- [Task details] As the lines appear below, please set them down exactly, starting at the first and finishing with the one containing "(** What launching".

- [Data supplied]

(** * calculate_network_order.py: the three-phase ordering pipeline

    A shallow embedding of [src/bin/calculate_network_order.py].  The script
    only builds argument lists, creates two directories and launches child
    processes, so its whole behaviour is an effect on the world.  The world
    is modelled explicitly: a file system, the child processes the script
    launches (a parameter: they are opaque executables), and a log of what
    the script did, in the order it did it. *)

From Stdlib Require Import ZArith Ascii String.
From stdpp Require Import gmap strings list.

(** ** The world the script runs in *)

(** What a path names.  [os.path.exists] does not tell the two apart. *)
Inductive node : Type := Dir | File.

(** The operating-system errors that matter here. *)
Inductive errno : Type := EEXIST | ENOENT | ENOTDIR | EACCES | EROFS | ENOEXEC.

(** The uncaught Python exceptions of the script: an out-of-range index
    into [sys.argv], or an [OSError] raised by [os.mkdir] or by
    [subprocess.run] when the child cannot be started. *)
Inductive exn : Type :=
| IndexError
| OSError (e : errno) (path : string).

Inductive Result (A : Type) : Type :=
| Ok (a : A)
| Raise (e : exn).
Arguments Ok {A} a.
Arguments Raise {A} e.

(** What launching a child does: it runs to completion, leaving a return
    code and a file system, or it cannot be started and [subprocess.run]
    raises. *)
Inductive run_result : Type :=
| Exited (returncode : Z) (fs' : gmap string node)
| CannotLaunch (e : errno).

(** The part of the world the script does not control: the executables
    ([spawn]) and the reasons, other than the path being taken, for which
    the kernel refuses to create a directory ([mkdir_refused]: a missing
    parent, a parent that is a file, permissions, a read-only disk). *)
Record Env : Type := {
  spawn : list string -> gmap string node -> run_result;
  mkdir_refused : gmap string node -> string -> option errno
}.

(** The observable actions, in program order. *)
Inductive event : Type :=
| EPrint (line : string)
| EMkdir (path : string)
| EExec (args : list string)
| EExit (returncode : Z).

Record State : Type := {
  fs : gmap string node;
  log : list event
}.

Definition emit (evs : list event) (s : State) : State :=
  {| fs := fs s; log := log s ++ evs |}.

(** ** State and exception monad *)

Definition M (A : Type) : Type := State -> Result A * State.

Definition ret {A} (a : A) : M A := fun s => (Ok a, s).

Definition raise {A} (e : exn) : M A := fun s => (Raise e, s).

Definition bind {A B} (m : M A) (k : A -> M B) : M B :=
  fun s =>
    match m s with
    | (Ok a, s') => k a s'
    | (Raise e, s') => (Raise e, s')
    end.

Declare Scope py_scope.
Delimit Scope py_scope with py.
Notation "x <- m ;; k" := (bind m (fun x => k))
  (at level 100, m at next level, right associativity) : py_scope.
Notation "m ;; k" := (bind m (fun _ => k))
  (at level 100, right associativity) : py_scope.
Local Open Scope py_scope.

(** [for x in xs: body(x)] *)
Fixpoint for_each {A} (xs : list A) (body : A -> M unit) : M unit :=
  match xs with
  | [] => ret tt
  | x :: xs' => body x ;; for_each xs' body
  end.

(** ** The library calls of the script *)

Section Script.

Context (env : Env).

(** [os.path.exists(p)] *)
Definition os_path_exists (p : string) : M bool :=
  fun s => (Ok (bool_decide (is_Some (fs s !! p))), s).

(** [os.mkdir(p)]: fails when the path is taken (by anything) or when
    the kernel refuses; otherwise the directory is there afterwards. *)
Definition os_mkdir (p : string) : M unit :=
  fun s =>
    let s1 := emit [EMkdir p] s in
    match fs s !! p with
    | Some _ => (Raise (OSError EEXIST p), s1)
    | None =>
        match mkdir_refused env (fs s) p with
        | Some e => (Raise (OSError e p), s1)
        | None => (Ok tt, {| fs := <[p := Dir]> (fs s); log := log s1 |})
        end
    end.

(** [print(x, *args)]: the arguments separated by one space. *)
Definition print (items : list string) : M unit :=
  fun s => (Ok tt, emit [EPrint (String.concat " " items)] s).

(** [subprocess.run(args)], without [check=True]: blocks until the child
    has exited and returns its return code, whatever it is; raises only
    when the child cannot be started. *)
Definition subprocess_run (args : list string) : M Z :=
  fun s =>
    match spawn env args (fs s) with
    | Exited rc fs' =>
        (Ok rc, {| fs := fs'; log := log s ++ [EExec args; EExit rc] |})
    | CannotLaunch e =>
        (Raise (OSError e (hd "" args)), emit [EExec args] s)
    end.

(** [sys.argv[i]] *)
Definition argv_at (argv : list string) (i : nat) : M string :=
  match argv !! i with
  | Some a => ret a
  | None => raise IndexError
  end.

(** ** The script *)

(** Lines 38-40. *)
Definition call_subprocess (args : list string) : M unit :=
  print ("Call process: " :: args) ;;
  subprocess_run args ;;
  ret tt.

(** Lines 5-16. *)
Definition convert_network_into_binary
    (inertial_flow_path data_path file : string) : M unit :=
  let args := [inertial_flow_path +:+ "/build/console"] in
  let args := args ++ ["text_to_binary_vector"] in
  let args := args ++ [(data_path +:+ "/") +:+ file] in
  present <- os_path_exists (data_path +:+ "/binary") ;;
  (if negb present then os_mkdir (data_path +:+ "/binary") else ret tt) ;;
  let args := args ++ [(data_path +:+ "/binary/") +:+ file] in
  call_subprocess args.

(** Lines 18-28. *)
Definition compute_ordering
    (inertial_flow_path data_path file : string) : M unit :=
  let args := ["python3"] in
  let args := args ++ [inertial_flow_path +:+ "/inertialflowcutter_order.py"] in
  let args := args ++ [data_path +:+ "/binary/"] in
  present <- os_path_exists (data_path +:+ "/ordering") ;;
  (if negb present then os_mkdir (data_path +:+ "/ordering") else ret tt) ;;
  let args := args ++ [((data_path +:+ "/ordering/") +:+ file) +:+ "_bin"] in
  call_subprocess args.

(** Lines 30-36. *)
Definition convert_ordering_into_text
    (inertial_flow_path data_path file : string) : M unit :=
  let args := [inertial_flow_path +:+ "/build/console"] in
  let args := args ++ ["binary_to_text_vector"] in
  let args := args ++ [((data_path +:+ "/ordering/") +:+ file) +:+ "_bin"] in
  let args := args ++ [(data_path +:+ "/ordering/") +:+ file] in
  call_subprocess args.

(** The attribute files of phase 1, line 44. *)
Definition attribute_files : list string :=
  ["head"; "travel_time"; "first_out"; "latitude"; "longitude"].

(** Lines 42-49.  The arguments of each call are evaluated left to right,
    at the call. *)
Definition main (argv : list string) : M unit :=
  for_each attribute_files (fun f =>
    a1 <- argv_at argv 1 ;;
    a2 <- argv_at argv 2 ;;
    convert_network_into_binary a1 a2 f) ;;
  (a1 <- argv_at argv 1 ;;
   a2 <- argv_at argv 2 ;;
   a3 <- argv_at argv 3 ;;
   compute_ordering a1 a2 a3) ;;
  (a1 <- argv_at argv 1 ;;
   a2 <- argv_at argv 2 ;;
   a3 <- argv_at argv 3 ;;
   convert_ordering_into_text a1 a2 a3).

End Script.

(** Lines 11-12 and 23-24 on their own: create the directory unless the
    path exists.  [convert_network_into_binary] and [compute_ordering]
    have this block inline; see [convert_network_into_binary_ensure] and
    [compute_ordering_ensure]. *)
Definition ensure_dir (env : Env) (p : string) : M unit :=
  present <- os_path_exists p ;;
  if negb present then os_mkdir env p else ret tt.

(** ** What the specification expects to be launched *)

(** The converter invocation in the specification's words:
    [[executable, mode, source, destination]]. *)
Definition spec_converter_invocation
    (converter mode source destination : string) : list string :=
  [converter; mode; source; destination].

(** The ordering invocation in the specification's words: the interpreter,
    the ordering script, the binary directory, the destination. *)
Definition spec_ordering_invocation
    (interpreter script binary_dir destination : string) : list string :=
  [interpreter; script; binary_dir; destination].

Definition phase1_call (p d n : string) : list string :=
  spec_converter_invocation
    (p +:+ "/build/console") "text_to_binary_vector"
    ((d +:+ "/") +:+ n) ((d +:+ "/binary/") +:+ n).

Definition phase2_call (p d g : string) : list string :=
  spec_ordering_invocation
    "python3" (p +:+ "/inertialflowcutter_order.py")
    (d +:+ "/binary/") (((d +:+ "/ordering/") +:+ g) +:+ "_bin").

Definition phase3_call (p d g : string) : list string :=
  spec_converter_invocation
    (p +:+ "/build/console") "binary_to_text_vector"
    (((d +:+ "/ordering/") +:+ g) +:+ "_bin") ((d +:+ "/ordering/") +:+ g).

(** ** Reading the log *)

(** The life of the child processes as the script sees it: a child is
    invoked, and later it has returned. *)
Inductive step : Type :=
| Invoked (args : list string)
| Returned.

Fixpoint child_trace (evs : list event) : list step :=
  match evs with
  | [] => []
  | EExec args :: evs' => Invoked args :: child_trace evs'
  | EExit _ :: evs' => Returned :: child_trace evs'
  | _ :: evs' => child_trace evs'
  end.

(** A blocking call: invoked, then returned. *)
Definition blocking (call : list string) : list step :=
  [Invoked call; Returned].
(** * BlogPage: the paginated blog listing and its error boundary

    A shallow embedding of [src/pages/BlogPage.tsx]: the five [useState]
    cells of the [BlogPage] component, the [fetchPosts] effect that runs on
    mount and whenever [currentPage] changes, the conditional render of the
    page body, and the [ErrorBoundary] class component that wraps the
    populated branch.

    React's hook state is modelled by explicit state passing: every setter
    call of the source is an [Action], a run of the source between two
    suspension points is a list of actions, and the component sits in a
    [World] together with its in-flight requests, the mounted boundary
    instance and the console. *)

From Stdlib Require Import ZArith List String Bool Lia Permutation.
Import ListNotations.
Local Open Scope Z_scope.

(** ** The data source, [@/lib/notion] *)

Module Notion.

(** Modelled from the spec: the [NotionPost] type declaration of
    [lib/notion] is not among the sources.  The page reads [post.id] (the
    list key) and hands the whole post to [BlogCard]; the display fields
    are opaque to it. *)
Record NotionPost : Type := mkPost {
  id : string;
  title : string;
  summary : string
}.

(** Modelled from the spec: what [getPosts] rejects with is decided in
    [lib/notion], which is not among the sources; the spec names network,
    parsing and server errors.  The [catch] clause binds the value to [err]
    and only logs it. *)
Inductive Fault : Type :=
| NetworkFault
| ParseFault
| ServerFault (code : Z)
| OtherFault (message : string).

(** How the promise returned by [getPosts(page, pageSize)] settles:
    [{ posts, totalPages }] or a rejection. *)
Inductive Outcome : Type :=
| Resolved (posts : list NotionPost) (totalPages : Z)
| Rejected (err : Fault).

(** The arguments of one [getPosts] call. *)
Record Request : Type := mkRequest {
  req_page : Z;
  req_pageSize : Z
}.

End Notion.

Import Notion.

(** ** The console *)

Inductive LogEntry : Type :=
| LogFetching                                  (* console.log('Fetching blog posts...') *)
| LogFetched (count : nat) (page : Z)          (* console.log(`Fetched ${n} posts for page ${p}`) *)
| LogFetchError (err : Fault)                  (* console.error('Error fetching posts:', err) *)
| LogRenderError (err : Fault).                (* console.error('Error in BlogPage:', error, errorInfo) *)

(** ** ErrorBoundary *)

Module ErrorBoundary.

(** [{ hasError: boolean }] *)
Record State : Type := mkState { hasError : bool }.

(** [state = { hasError: false }] *)
Definition initial : State := {| hasError := false |}.

(** [static getDerivedStateFromError(error) { return { hasError: true }; }] *)
Definition getDerivedStateFromError (error : Fault) : State :=
  {| hasError := true |}.

(** [componentDidCatch] only writes to the console. *)
Definition componentDidCatch (error : Fault) : list LogEntry :=
  [LogRenderError error].
(** * chat-app-backend: the durable store and the socket handlers

    A shallow embedding of [src/dist/storage/DataStore.js], of the TypeScript
    [DataStore] it was transpiled from, and of the Socket.IO handlers of the
    server files, followed by the properties of the specification that these
    functions decide. *)

From Stdlib Require Import ZArith String Ascii List Bool Lia.
From stdpp Require Import base option list.
Import ListNotations.
Local Open Scope string_scope.
Local Open Scope Z_scope.
Local Open Scope list_scope.

(** ** JavaScript values

    Event payloads arrive from the client as JSON, untyped, and the code
    inspects them with [!v], [typeof v] and [String(v)]; the fields it
    inspects are modelled as [JsVal]. A string is its text in UTF-8. A number
    is known by what the code can observe of it: whether it is falsy ([0]),
    and the string that [String()] makes of it ([1e21] gives ["1e+21"]). An array or an
    object is known by the result of [String()] ([[]] gives the empty string, a
    plain object ["[object Object]"]), which is [None] when the conversion
    throws: an object with a [toString] entry of its own, or an array that
    holds one. *)

Module Js.

Inductive JsVal : Type :=
| JUndefined
| JNull
| JBool (b : bool)
| JNum (zero : bool) (str : string)
| JStr (s : string)
| JObj (str : option string).

(** [!!v] *)
Definition truthy (v : JsVal) : bool :=
  match v with
  | JUndefined | JNull => false
  | JBool b => b
  | JNum zero _ => negb zero
  | JStr s => negb (String.eqb s "")
  | JObj _ => true
  end.
(** * JIT-ARM-compiler: the expression emitter and its A32 output

    A shallow embedding of [src/src/JIT_compiler.cpp] (built against
    [include/JIT_compiler.hpp], which leaves [DEBUG] undefined) for the
    32-bit ARM target named in [CMakeLists.txt] (arm-linux-gnueabi:
    [int], [long], [size_t] and pointers are 32 bits wide).

    - C++ exceptions, failed assertions and undefined behaviour are the
      [Error] results of a small error monad;
    - [std::string] is [string], [std::map<std::string, void*>] is a
      [gmap string Z], [std::vector] is [list];
    - 32-bit machine words are integers of [Z] with the wrap-around
      written out. *)

From Stdlib Require Import ZArith Lia List String Ascii.
From stdpp Require Import base gmap strings.

Set Warnings "-register-all".

Local Open Scope string_scope.
Local Open Scope list_scope.
Local Open Scope Z_scope.

(** ** Failures and the error monad *)

Inductive failure :=
| InvalidArgument      (* std::invalid_argument of std::stoi / std::stoul *)
| ConstantOverflow     (* std::out_of_range of std::stoi / std::stoul *)
| NameNotFound         (* std::out_of_range of std::map::at *)
| InternalConsistency  (* a failed assert *)
| Undefined.           (* undefined behaviour: empty optional, index past the end *)

Inductive result (A : Type) :=
| Ok (a : A)
| Error (e : failure).

Arguments Ok {A} a.
Arguments Error {A} e.

Definition bind {A B} (m : result A) (k : A -> result B) : result B :=
  match m with
  | Ok a => k a
  | Error e => Error e
  end.

Notation "'let*' x ':=' m 'in' k" := (bind m (fun x => k))
  (at level 10, x name, m at level 100, k at level 200).

(** ** The C++ library functions the program calls *)

Module Cxx.

Definition INT_MAX : Z := 2 ^ 31 - 1.
Definition INT_MIN : Z := - 2 ^ 31.
Definition ULONG_MAX : Z := 2 ^ 32 - 1.

(** A value stored into a [uint32_t]. *)
Definition to_uint32 (v : Z) : Z := v mod 2 ^ 32.

(** A value stored into a [uint8_t]. *)
Definition to_uint8 (v : Z) : Z := v mod 2 ^ 8.

(** A value stored into an [int32_t]. *)
Definition to_int32 (v : Z) : Z := (v + 2 ^ 31) mod 2 ^ 32 - 2 ^ 31.

Definition code (c : ascii) : Z := Z.of_N (N_of_ascii c).
Definition char_of (n : Z) : ascii := ascii_of_N (Z.to_N n).

(** [isspace] in the C locale. *)
Definition isspace (c : ascii) : bool :=
  (code c =? 32) || ((9 <=? code c) && (code c <=? 13)).

(** The value of a character as a digit of [base], as [strtol] and
    [strtoul] read it: 0-9, then letters of either case from 10 on. *)
Definition digit_value (base : Z) (c : ascii) : option Z :=
  let n := code c in
  let v :=
    if (48 <=? n) && (n <=? 57) then n - 48
    else if (97 <=? n) && (n <=? 122) then n - 97 + 10
    else if (65 <=? n) && (n <=? 90) then n - 65 + 10
    else 36 in
  if v <? base then Some v else None.

Fixpoint skip_space (s : string) : string :=
  match s with
  | String c s' => if isspace c then skip_space s' else s
  | EmptyString => s
  end.

(** An optional sign: [true] for a minus. *)
Definition take_sign (s : string) : bool * string :=
  match s with
  | String c s' =>
      if code c =? code "-" then (true, s')
      else if code c =? code "+" then (false, s')
      else (false, s)
  | EmptyString => (false, s)
  end.

Definition starts_with_digit (base : Z) (s : string) : bool :=
  match s with
  | String c _ => match digit_value base c with Some _ => true | None => false end
  | EmptyString => false
  end.

(** The longest run of digits at the front of [s], read left to right. *)
Fixpoint accumulate (base : Z) (s : string) (acc : Z) : Z :=
  match s with
  | String c s' =>
      match digit_value base c with
      | Some d => accumulate base s' (acc * base + d)
      | None => acc
      end
  | EmptyString => acc
  end.

(** [std::stoi(s)]: [strtol] in base 10, then the range check of [int].
    No digit: [std::invalid_argument]; outside [int]: [std::out_of_range]. *)
Definition stoi (s : string) : result Z :=
  let '(negative, digits) := take_sign (skip_space s) in
  if starts_with_digit 10 digits then
    let v := accumulate 10 digits 0 in
    let r := if negative then - v else v in
    if (r <? INT_MIN) || (INT_MAX <? r) then Error ConstantOverflow else Ok r
  else Error InvalidArgument.

(** The base [strtoul] detects when called with base 0, and the text
    that follows the prefix. *)
Definition detect_base (s : string) : Z * string :=
  match s with
  | String c s' =>
      if code c =? code "0" then
        match s' with
        | String x s'' =>
            if ((code x =? code "x") || (code x =? code "X")) && starts_with_digit 16 s''
            then (16, s'') else (8, s)
        | EmptyString => (8, s)
        end
      else (10, s)
  | EmptyString => (10, s)
  end.

(** [std::stoul(s, nullptr, 0)]: [strtoul] with the base detected from
    the prefix. A minus sign negates in [unsigned long]. *)
Definition stoul (s : string) : result Z :=
  let '(negative, body) := take_sign (skip_space s) in
  let '(base, digits) := detect_base body in
  if starts_with_digit base digits then
    let v := accumulate base digits 0 in
    if ULONG_MAX <? v then Error ConstantOverflow
    else Ok (if negative then (- v) mod 2 ^ 32 else v)
  else Error InvalidArgument.

Definition hex_char (d : Z) : ascii :=
  if d <? 10 then char_of (48 + d) else char_of (87 + d).

(** Lower-case hexadecimal digits of [n] put in front of [tail], most
    significant first, no leading zero. *)
Fixpoint hex_digits (fuel : nat) (n : Z) (tail : string) : string :=
  match fuel with
  | O => tail
  | S fuel' =>
      let tail' := String (hex_char (n mod 16)) tail in
      if n / 16 =? 0 then tail' else hex_digits fuel' (n / 16) tail'
  end.

(** What [stream << std::hex << v] writes for a 32-bit [v]: an [int] is
    written as its [unsigned] bit pattern. *)
Definition hex (v : Z) : string := hex_digits 8 (to_uint32 v) "".

(** What [stream << p] writes for a [void*]: hexadecimal with the base
    shown, and a bare 0 for the null pointer. *)
Definition print_pointer (p : Z) : string :=
  if to_uint32 p =? 0 then "0" else "0x" +:+ hex p.

End Cxx.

- [Task result]
(** * calculate_network_order.py: the three-phase ordering pipeline

    A shallow embedding of [src/bin/calculate_network_order.py].  The script
    only builds argument lists, creates two directories and launches child
    processes, so its whole behaviour is an effect on the world.  The world
    is modelled explicitly: a file system, the child processes the script
    launches (a parameter: they are opaque executables), and a log of what
    the script did, in the order it did it. *)

From Stdlib Require Import ZArith Ascii String.
From stdpp Require Import gmap strings list.

(** ** The world the script runs in *)

(** What a path names.  [os.path.exists] does not tell the two apart. *)
Inductive node : Type := Dir | File.

(** The operating-system errors that matter here. *)
Inductive errno : Type := EEXIST | ENOENT | ENOTDIR | EACCES | EROFS | ENOEXEC.

(** The uncaught Python exceptions of the script: an out-of-range index
    into [sys.argv], or an [OSError] raised by [os.mkdir] or by
    [subprocess.run] when the child cannot be started. *)
Inductive exn : Type :=
| IndexError
| OSError (e : errno) (path : string).

Inductive Result (A : Type) : Type :=
| Ok (a : A)
| Raise (e : exn).
Arguments Ok {A} a.
Arguments Raise {A} e.

(** What launching a child does: it runs to completion, leaving a return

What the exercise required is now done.